しかし、現象の記述で論文が採択された時代はずっと昔の話で、まともな雑誌の場合、なぜその現象が起こるのかを問われることになる。しかし、無菌動物に限られた種類の細菌を移植して、個々の細菌の機能的影響を調べる研究は別として、人間の細菌叢を統計学的に調べる研究から、その背景にある因果性を探るのは簡単でない。
今日紹介するハーバード・ブロドー研究所と、スイス・ネッスル社研究所からの論文は、人間で起こっている統計学的現象の背景を調べるという点では学ぶところの多い研究で、11月1日 Cell にオンライン掲載された。タイトルは「A distinct clade of Bifidobacterium longum in the gut of Bangladeshi children thrives during weaning(ロンガム・ビフィズス菌の特別の系統がバングラデシュの子供の離乳期に増加する)」だ。
多様な生活様式による変化をなるべく減らすため、この研究ではバングラデシュの発達期の子供に焦点を絞り、なるべく生活様式が揃うようにしている。そして、母親のミルクから離乳期、細菌叢が大きく変化する時期に焦点を当て、細菌叢の変化を調べている。
また、細菌叢とともに、便の代謝物を調べるメタボローム解析を徹底的に行うことで、細菌叢やその影響の変化を、より直接的代謝物の変化と対応させられるように計画している。
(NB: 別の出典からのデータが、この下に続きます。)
Inductive phases {K : Type} `{Sys K} : Z → loop_t → K → loop_t → K → Prop :=
| phs_end l k : phases 0 l k l k
| phs_step n m l k l1 k1 l' k' :
    phase n l k l1 k1 → phases m l1 k1 l' k' → phases (n + m) l k l' k'.

Section phases.
Context {K : Type} `{Sys K}.

Lemma phases_one n l (k : K) l' k' : phase n l k l' k' → phases n l k l' k'.
Proof. intros Hp. rewrite <-(Z.add_0_r n). by eapply phs_step, phs_end. Qed.

Lemma phases_trans n m l (k : K) l1 k1 l' k' : phases n l k l1 k1 → phases m l1 k1 l' k' → phases (n + m) l k l' k'.
Proof.
  induction 1 as [|n1 n2 ? ? ? ? ? ? Hp _ IH]; intros Hq; [done|].
  rewrite <-Z.add_assoc. eapply phs_step; [exact Hp|by apply IH].
Qed.

Lemma run_unbind {A B} (m : M K A) (f : A → M K B) k y k' :
  (m ≫= f) k = (y, k') → ∃ x k1, m k = (x, k1) ∧ f x k1 = (y, k').
Proof. unfold mbind, M_bind. destruct (m k) as [x k1]. eauto. Qed.

Lemma events_phases evs l scratch (k : K) l' k' :
  tick_events l scratch evs k = (l', k') → phases (EVENT_RECORDS * zlen evs) l k l' k'.
Proof.
  revert l k. induction evs as [|[d ev] evs IH]; intros l k; cbn [tick_events].
  { intros [= <- <-]. rewrite Z.mul_0_r. apply phs_end. }
  intros (l1 & k1 & Hev & Hrest)%run_unbind.
  replace (EVENT_RECORDS * zlen ((d, ev) :: evs)) with (EVENT_RECORDS + EVENT_RECORDS * zlen evs)
    by (cbn [length]; lia).
  eapply phs_step; [by eapply ph_event|by apply IH].
Qed.

Lemma serve_phases l n (k : K) l' k' : tick_serve l n k = (l', k') → phases 0 l k l' k'.
Proof.
  unfold tick_serve. cbv zeta. intros (l1 & k1 & H1 & (l2 & k2 & H2 & H3)%run_unbind)%run_unbind.
  apply (phs_step 0 0 _ _ (acks_emit l) k); [apply ph_acks|].
  apply (phs_step 0 0 _ _ l1 k1).
  { generalize dependent (acks_emit l). intros l0 H1.
    destruct (l_is_follower l0); [injection H1 as <- <-; apply ph_report|exact (ph_stream _ _ _ _ H1)]. }
  apply (phs_step 0 0 _ _ l2 k2); [exact (ph_push _ _ _ _ _ H2)|]. exact (phases_one _ _ _ _ _ (ph_retain _ _ _ _ H3)).
Qed.
End phases.

(** A wait brings no more events than there is room for. *)
Lemma wait_few {K : Type} `{SysLaws K} ep timeout (k : K) r evs k' :
  os_epoll_wait ep MAX_EVENTS timeout k = ((r, evs), k') → result_ok r = true → zlen evs <= MAX_EVENTS.
Proof.
  unfold os_epoll_wait. intros ([n es] & k0 & Hsys & Hret)%run_unbind Hok.
  destruct (wp_elim _ _ _ (law_epoll_wait ep MAX_EVENTS timeout k)) as (x & k3 & E & _ & Hx).
  rewrite Hsys in E. injection E as <- <-. cbn [fst snd] in Hx.
  destruct (sys_is_err n) eqn:Herr; [by injection Hret as <- <- <-|]. injection Hret as _ <- _.
  destruct Hx as [Hf|[Hn Hl]]; [unfold failed in Hf; congruence|].
  rewrite length_sub. unfold MAX_EVENTS in *. cbn in Hn |- *. lia.
Qed.

(** Every pass is a sequence of such parts. *)
Lemma pass_phases {K : Type} `{SysLaws K} l wait scratch (k : K) r l' k' :
  loop_tick l wait scratch k = ((r, l'), k') → ∃ n, 0 <= n <= PASS_RECORDS ∧ phases n l k l' k'.
Proof.
  assert (0 <= EVENT_RECORDS) as Hpos by (unfold EVENT_RECORDS, LOOP_RECV_CAP; lia).
  assert (0 <= PASS_RECORDS) as Hpass by (unfold PASS_RECORDS, MAX_EVENTS; lia).
  unfold loop_tick. intros (l1 & k1 & Harm & Hw)%run_unbind. cbv zeta in Hw.
  apply ph_arm in Harm.
  apply run_unbind in Hw as ([r2 evs] & k2 & Hwait & Hw).
  pose proof (wait_few _ _ _ _ _ _ Hwait) as Hevs.
  assert (phase 0 l1 k1 (l1 <| l_progress := false |>) k1) as Hq.
  { pose proof (ph_flags l1 k1 false (l_wal_dirty l1)) as Hq. by destruct l1. }
  apply (ph_wait (l1 <| l_progress := false |>)) in Hwait.
  pose proof (phs_step 0 0 _ _ _ _ _ _ Harm (phs_step 0 0 _ _ _ _ _ _ Hq (phases_one _ _ _ _ _ Hwait))) as Hstart.
  destruct (negb (result_ok r2)) eqn:Hok; [injection Hw as <- <- <-; by exists 0|].
  apply negb_false_iff in Hok. specialize (Hevs Hok).
  apply run_unbind in Hw as (l3 & k3 & Hev & ([r4 l4] & k4 & Hfl & Hw)%run_unbind).
  apply events_phases in Hev. apply ph_flush, phases_one in Hfl.
  pose proof (phases_one _ _ _ _ _ (ph_flags (l1 <| l_progress := false |>) k2 false false)) as Hq2.
  pose proof (phases_trans _ _ _ _ _ _ _ _ (phases_trans _ _ _ _ _ _ _ _ (phases_trans _ _ _ _ _ _ _ _ Hstart Hq2) Hev) Hfl)
    as Hall. rewrite !Z.add_0_l, Z.add_0_r in Hall.
  exists (EVENT_RECORDS * zlen evs). split; [unfold PASS_RECORDS; split; [lia|by apply Z.mul_le_mono_nonneg_l]|].
  destruct (negb (result_ok r4)); [injection Hw as <- <- <-; exact Hall|].
  apply run_unbind in Hw as (l5 & k5 & Hs & (l6 & k6 & Ha & [= <- <- <-])%run_unbind).
  apply serve_phases in Hs. apply ph_arm, phases_one in Ha.
  pose proof (phases_trans _ _ _ _ _ _ _ _ (phases_trans _ _ _ _ _ _ _ _ Hall Hs) Ha) as Hend.
  by rewrite !Z.add_0_r in Hend.
Qed.

(** ** What survives *)

Section survive.
Context {cap : Z} {before : list entry} {low : Z} {K : Type} `{SysLaws K}.
#[local] Abbreviation held := (@LoopOwn.held cap before low).

Lemma held_phase room n l (k : K) l' k' :
  phase n l k l' k' → held (room + n) (view k) l → 0 <= room → held room (view k') l'.
Proof.
  intros Hp Hl Hroom.
  destruct Hp as [l k l' k' E|l k tm x k' E|l k p d|l k scr d ev l' k' E|l k r l' k' E|l k|l k|l k l' k' E|l k n l' k' E|l k l' k' E];
    rewrite ?Z.add_0_r in Hl.
  - exact (wp_result _ _ _ _ _ (own_arm_all _ _ _ Hl) E).
  - assert (view k' = view k) as ->; [|done]. unfold os_epoll_wait in E.
    revert E. apply (wp_result _ (λ _ k', view k' = view k)). apply wp_bind.
    eapply wp_mono; [apply law_epoll_wait|]. cbv beta. intros [r es] k1 [Hv _]. by apply wp_ret.
  - eapply held_calm; [|exact Hl]. eauto with calm.
  - exact (wp_result _ _ _ _ _ (own_event _ _ _ _ _ _ Hl Hroom) E).
  - exact (wp_result _ _ _ _ _ (own_tick_flush _ _ _ Hl) E).
  - by apply held_acks_emit.
  - eapply held_calm; [|exact Hl]. by apply calm_report.
  - exact (wp_result _ _ _ _ _ (own_stream_slots _ _ _ _ _ Hl) E).
  - exact (wp_result _ _ _ _ _ (own_push_slots _ _ _ _ _ _ Hl) E).
  - exact (wp_result _ _ _ _ _ (own_retain_pass _ _ _ Hl) E).
Qed.

Lemma phase_cost n l (k : K) l' k' : phase n l k l' k' → 0 <= n.
Proof. destruct 1; unfold EVENT_RECORDS, LOOP_RECV_CAP; lia. Qed.

Lemma phases_cost n l (k : K) l' k' : phases n l k l' k' → 0 <= n.
Proof. induction 1 as [|???????? Hp%phase_cost]; lia. Qed.

Lemma held_phases room n l (k : K) l' k' :
  phases n l k l' k' → held (room + n) (view k) l → 0 <= room → held room (view k') l'.
Proof.
  intros Hp. induction Hp as [|n m l k l1 k1 l' k' Hp Hps IH]; intros Hl Hroom.
  - by rewrite Z.add_0_r in Hl.
  - apply phases_cost in Hps. apply IH; [|done]. eapply held_phase; [exact Hp| |lia].
    by rewrite <-Z.add_assoc, (Z.add_comm m n).
Qed.
End survive.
これ以外はほとんどこれまでの細菌叢研究と同じだが、この2つの工夫のおかげで、研究はずいぶん面白くなっており、以下に箇条書きにする。
- まず、生後から2歳まで、細菌叢の量と多様性はコンスタントに上昇するが、これに伴い便中の代謝物の量と多様性が増加し、細菌叢と代謝物が一体化していることがわかる。
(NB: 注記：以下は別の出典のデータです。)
(* ===== verification/Selfcheck.v ===== *)
(** * The program's own checks, without files (src/server/selfcheck.c)

    What [--selfcheck] runs on the parts that touch no file and no socket:
    the arena, the checksum, the codecs, the record, the key index, the
    connection's framing and the session table, and the error stack.  Each check is the
    code's own sequence of steps and tests on the models of these parts; that
    they pass says of the models what the program says of itself.  The
    diagnostics a debug build prints are left out. *)

From Stdlib Require Import String.
From S2P Require Import Prelude Core Crc32c Fmt Msg Conn Record Index Os Session.
From S2P Require Import LoopState Main.
Import Core.Mem Core.Span Core.Arena Core.Err.

Open Scope Z_scope.
Open Scope stdpp_scope.

(** A check without system calls ends at the first thing it finds wrong. *)
Definition wrong (b : bool) : option () := if b then None else Some ().

Definition is_none {A} (o : option A) : bool := match o with None => true | Some _ => false end.

(** A call on [buf + off]. *)
Definition at_off (off : Z) (f : list byte → option (list byte)) (buf : list byte) : option (list byte) :=
  (λ tail, take (Z.to_nat off) buf ++ tail) <$> f (drop (Z.to_nat off) buf).

(** [buf[i] ^= 1]. *)
Definition flip_bit (buf : list byte) (i : Z) : list byte :=
  match zget buf i with
  | Some b => zset buf i (byte.of_Z (Z.lxor (byte.unsigned b) 1))
  | None => buf
  end.

(** ** Arena *)

(** Clearing the first span through its pointer changes nothing the arena
    keeps. *)
Definition selfcheck_arena (a : arena_t) : option arena_t :=
  let '(s1, a) := arena_alloc a 100 in
  let '(s2, a) := arena_alloc a 200 in
  wrong (span_empty s1 || span_empty s2 || (s_off s1 =? s_off s2));;
  wrong (s_off s2 <? s_off s1 + s_len s1);;
  wrong (is_none (arena_ptr a s1));;
  Some a.

(** ** Checksum *)

Definition check : list byte := txt "123456789".

Definition crc32c_vectors : option () :=
  let whole := crc32c 0 check 9 in
  wrong (negb (whole =? 0xE3069283));;
  wrong (negb (crc32c 0 (txt "a") 1 =? 0xC1D04330));;
  wrong (negb (crc32c 0 check 0 =? 0));;
  let split := crc32c (crc32c 0 check 4) (drop 4 check) 5 in
  wrong (negb (split =? whole));;
  wrong (existsb (λ i, negb (crc32c (crc32c 0 check i) (drop (Z.to_nat i) check) (9 - i) =? whole))
           (seqZ 0 10)).

Definition selfcheck_crc32c {K : Type} `{Sys K} : M K (option ()) :=
  sse ← crc32c_available;
  mret (wrong (negb sse);; crc32c_vectors).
- 生後は母親のミルクが主食になるので、これまでの報告通りビフィズス菌が細菌叢の大半を占める。このロンガム・ビフィズス菌も、今回特定された系統を含め、大きく3系統に分かれ、離乳期前から徐々に増加する2系統のビフィズス菌が特定される。
- この移行期のビフィズス菌が離乳期前から上昇するのは、バングラデシュの子供だけで、これまで報告された他の国での発達期細菌叢データを調べると、他の8カ国には全く認められない現象であること。また、メタボロームの解析から、これはバングラデシュ特有の離乳食が含む特有のグリカンへの適応であることがわかる。
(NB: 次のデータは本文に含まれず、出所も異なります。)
Definition purgeBlocksIfNeeded (blockToExclude : Block) : Action :=
  fun c =>
    forEachFrom 0 (sortByLastAccessed (blocksForPurging blockToExclude c))
      purgeStep c.

Definition postCreateBlock (newBlock : Block) : Action :=
  emit (AddLoadCompleteListener (objId newBlock)) ;;
  setBlock (getBlockNumber newBlock) newBlock ;;
  purgeBlocksIfNeeded newBlock ;;
  checkBlockToLoad.

(** *** Virtual row count *)

(** The [else if (!this.maxRowFound)] branch of [checkVirtualRowCount]. *)
Definition growVirtualRowCount (block : Block) (c : RowNodeCache) : RowNodeCache :=
  if negb (maxRowFound c) then
    let lastRowIndex := (getBlockNumber block + 1) * blockSize (cacheParams c) in
    let lastRowIndexPlusOverflow := lastRowIndex + overflowSize (cacheParams c) in
    if virtualRowCount c <? lastRowIndexPlusOverflow
    then with_virtualRowCount lastRowIndexPlusOverflow c
    else c
  else c.

(** [lastRow] is [None] when [typeof lastRow === 'number'] fails. *)
Definition checkVirtualRowCount (block : Block) (lastRow : option Z) : Action :=
  modify (fun c =>
    match lastRow with
    | Some l =>
        if 0 <=? l
        then with_maxRowFound true (with_virtualRowCount l c)
        else growVirtualRowCount block c
    | None => growVirtualRowCount block c
    end).

Definition blocksToDestroy (c : RowNodeCache) : list Block :=
  (filter (fun ib => virtualRowCount c <= ib.1 * blockSize (cacheParams c))
          (blocksInOrder c)).*2.

Definition destroyAllBlocksPastVirtualRowCount : Action :=
  fun c => forEach (blocksToDestroy c) destroyBlock c.

Definition onCacheUpdated : Action :=
  fun c =>
    if active c
    then (destroyAllBlocksPastVirtualRowCount ;; emit DispatchCacheUpdated) c
    else skip c.

(** Modelled from the spec: [exists] of [utils/generic] is not among the
    sources; the flag argument is tri-state, and [None] is the unset
    argument, which leaves [maxRowFound] as it is. *)
Definition setVirtualRowCount (rowCount : Z) (maxRowFound' : option bool) : Action :=
  modify (with_virtualRowCount rowCount) ;;
  modify (fun c =>
    match maxRowFound' with
    | Some m => with_maxRowFound m c
    | None => c
    end) ;;
  modify (fun c =>
    if negb (maxRowFound c) then
      if js_rem_is_zero (virtualRowCount c) (blockSize (cacheParams c))
      then with_virtualRowCount (virtualRowCount c + 1) c
      else c
    else c) ;;
  onCacheUpdated.

Definition purgeCache : Action :=
  forEachBlockInOrder (fun block _ => removeBlockFromCache block) ;;
  modify (with_maxRowFound false) ;;
  modify (fun c =>
    if virtualRowCount c =? 0
    then with_virtualRowCount (initialRowCount (cacheParams c)) c
    else c) ;;
  onCacheUpdated.

(** The load-complete event of a block. *)
Record LoadCompleteEvent := {
  page : Block;
  lastRow : option Z;
  success : bool
}.

Definition onPageLoaded (event : LoadCompleteEvent) : Action :=
  emit LoaderLoadComplete ;;
  checkBlockToLoad ;;
  fun c =>
    if negb (active c) then skip c
    else
      (emit LoggerLog ;;
       if success event
       then (checkVirtualRowCount (page event) (lastRow event) ;; onCacheUpdated)
       else skip) c.

(** *** Range selection *)

(** Modelled from the spec: [missing] of [utils/generic] is not among the
    sources; an anchor that is absent ([null] or [undefined]) is [None],
    and the walk starts inside the range exactly when the first anchor is
    absent. *)
Definition missing {A} (value : option A) : bool :=
  match value with
  | None => true
  | Some _ => false
  end.

Record RangeWalk := {
  result : list RowNode;
  lastBlockId : Z;
  inActiveRange : bool;
  foundGapInSelection : bool
}.

(** [rowNode === anchor]; an anchor that is [null] or [undefined] ([None])
    is no row. *)
Definition isAnchor (rowNode : RowNode) (anchor : option RowNode) : bool :=
  match anchor with
  | Some a => Nat.eqb rowNode a
  | None => false
  end.

(** The callback handed to [forEachNodeShallow]. *)
Definition visitRow (firstInRange lastInRange : option RowNode)
    (w : RangeWalk) (rowNode : RowNode) : RangeWalk :=
  let hitFirstOrLast := isAnchor rowNode firstInRange || isAnchor rowNode lastInRange in
  let result' :=
    if inActiveRange w || hitFirstOrLast then result w ++ [rowNode] else result w in
  {| result := result';
     lastBlockId := lastBlockId w;
     inActiveRange := if hitFirstOrLast then negb (inActiveRange w) else inActiveRange w;
     foundGapInSelection := foundGapInSelection w |}.

(** The callback handed to [forEachBlockInOrder]. *)
Definition visitBlock (firstInRange lastInRange : option RowNode) (rowCount : Z)
    (w : RangeWalk) (ib : Z * Block) : RangeWalk :=
  if foundGapInSelection w then w
  else if inActiveRange w && negb (lastBlockId w + 1 =? ib.1) then
    {| result := result w; lastBlockId := lastBlockId w;
       inActiveRange := inActiveRange w; foundGapInSelection := true |}
  else
    foldl (visitRow firstInRange lastInRange)
      {| result := result w; lastBlockId := ib.1;
         inActiveRange := inActiveRange w;
         foundGapInSelection := foundGapInSelection w |}
      (forEachNodeShallow ib.2 rowCount).

Definition rangeWalkStart (firstInRange : option RowNode) : RangeWalk :=
  {| result := []; lastBlockId := -1;
     inActiveRange := if missing firstInRange then true else false;
     foundGapInSelection := false |}.

Definition getRowNodesInRange (c : RowNodeCache)
    (firstInRange lastInRange : option RowNode) : list RowNode :=
  let w := foldl (visitBlock firstInRange lastInRange (virtualRowCount c))
             (rangeWalkStart firstInRange) (blocksInOrder c) in
  let invalidRange := foundGapInSelection w || inActiveRange w in
  if invalidRange then [] else result w.

(** *** Sequences of operations *)

Inductive CacheOp :=
| OpSetVirtualRowCount (rowCount : Z) (maxRowFound' : option bool)
| OpPageLoaded (event : LoadCompleteEvent)
| OpPostCreateBlock (newBlock : Block)
| OpPurgeCache.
- また移行期のビフィズス菌と相関する様々な代謝物が、子供の成長に大きな役割を果たすことが、伸長や体重の増加から特定できる。
- 重症の下痢は、好気性菌の増殖を契機として起こってくるが、これによりロンガム・ビフィズス菌は消失する。この時免疫を活性化する様々な代謝物も強く抑えられる。このように、好気性菌と免疫に関わるフェニル化乳酸の量を下痢のサインとして使うことが出来る。
以上が面白いと思った点で、発達期ではプロバイオとプレバイオを組みあわせて、細菌叢に介入する可能性が高いことが示された。また、メタボロームと同時解析をすることで、統計現象の背景の因果性をより理解できる可能性もよくわかった。アカデミアとの共同とは言え、こんな論文がネッスル研究所から出てくるのは、21世紀の食の科学の重要性を物語っている。我が国の食品業界からも、是非このレベルの研究が発表されることを期待する。